### Task to carry out
Set down the material again. Keep every line exactly as it is.

*** Opening The input ***

(** Both variants of [parseTimeWIB] by the parts of the split. *)
Lemma parseTimeWIB_parts (date : Time) (s : string) :
  parseTimeWIB date s
  = match Strings.split_colon s with
    | [a; b] =>
        match Strconv.Atoi a, Strconv.Atoi b with
        | Ok hour, Ok minute =>
            Ok (GoTime.Date (Year date) (Month date) (Day date)
                            hour minute 0 0 wibTimezone)
        | Err e, _ => Err e
        | Ok _, Err e => Err e
        end
    | _ => Err ("invalid time format: " ++ s)
    end
  /\ FetcherUTC.parseTimeWIB date s
     = match parseTimeWIB date s with
       | Ok t => Ok (toUTC t)
       | Err e => Err e
       end.
Proof.
  unfold parseTimeWIB, FetcherUTC.parseTimeWIB.
  destruct (Strings.split_colon s) as [| a [| b [| c parts]]]; simpl;
    try (split; reflexivity).
  destruct (Strconv.Atoi a); simpl; [| split; reflexivity].
  destruct (Strconv.Atoi b); simpl; split; reflexivity.
Qed.

Example clock_25_99 :
  parseTimeWIB (GoTime.Date 2025 12 4 0 0 0 0 wibTimezone) "25:99"
  = Ok (GoTime.Date 2025 12 5 2 39 0 0 wibTimezone).
Proof. vm_compute. reflexivity. Qed.

Example clock_negative :
  parseTimeWIB (GoTime.Date 2025 12 4 0 0 0 0 wibTimezone) "-1:-30"
  = Ok (GoTime.Date 2025 12 3 22 30 0 0 wibTimezone).
Proof. vm_compute. reflexivity. Qed.

Example clock_utc_25_99 :
  FetcherUTC.parseTimeWIB (GoTime.Date 2025 12 4 0 0 0 0 wibTimezone) "25:99"
  = Ok (GoTime.Date 2025 12 4 19 39 0 0 UTC).
Proof. vm_compute. reflexivity. Qed.

Example clock_shapes :
  map (fun s => is_ok (parseTimeWIB zeroTime s))
      ["03:12"; "3-12"; "03:12:00"; "03:12 PM"; ":"; "+7:5"; "0x10:00"]
  = [true; false; false; false; false; true; false].
Proof. vm_compute. reflexivity. Qed.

*** Closing The input ***

### Result of the exercise
(** Both variants of [parseTimeWIB] by the parts of the split. *)
Lemma parseTimeWIB_parts (date : Time) (s : string) :
  parseTimeWIB date s
  = match Strings.split_colon s with
    | [a; b] =>
        match Strconv.Atoi a, Strconv.Atoi b with
        | Ok hour, Ok minute =>
            Ok (GoTime.Date (Year date) (Month date) (Day date)
                            hour minute 0 0 wibTimezone)
        | Err e, _ => Err e
        | Ok _, Err e => Err e
        end
    | _ => Err ("invalid time format: " ++ s)
    end
  /\ FetcherUTC.parseTimeWIB date s
     = match parseTimeWIB date s with
       | Ok t => Ok (toUTC t)
       | Err e => Err e
       end.
Proof.
  unfold parseTimeWIB, FetcherUTC.parseTimeWIB.
  destruct (Strings.split_colon s) as [| a [| b [| c parts]]]; simpl;
    try (split; reflexivity).
  destruct (Strconv.Atoi a); simpl; [| split; reflexivity].
  destruct (Strconv.Atoi b); simpl; split; reflexivity.
Qed.

Example clock_25_99 :
  parseTimeWIB (GoTime.Date 2025 12 4 0 0 0 0 wibTimezone) "25:99"
  = Ok (GoTime.Date 2025 12 5 2 39 0 0 wibTimezone).
Proof. vm_compute. reflexivity. Qed.

Example clock_negative :
  parseTimeWIB (GoTime.Date 2025 12 4 0 0 0 0 wibTimezone) "-1:-30"
  = Ok (GoTime.Date 2025 12 3 22 30 0 0 wibTimezone).
Proof. vm_compute. reflexivity. Qed.

Example clock_utc_25_99 :
  FetcherUTC.parseTimeWIB (GoTime.Date 2025 12 4 0 0 0 0 wibTimezone) "25:99"
  = Ok (GoTime.Date 2025 12 4 19 39 0 0 UTC).
Proof. vm_compute. reflexivity. Qed.

Example clock_shapes :
  map (fun s => is_ok (parseTimeWIB zeroTime s))
      ["03:12"; "3-12"; "03:12:00"; "03:12 PM"; ":"; "+7:5"; "0x10:00"]
  = [true; false; false; false; false; true; false].
Proof. vm_compute. reflexivity. Qed.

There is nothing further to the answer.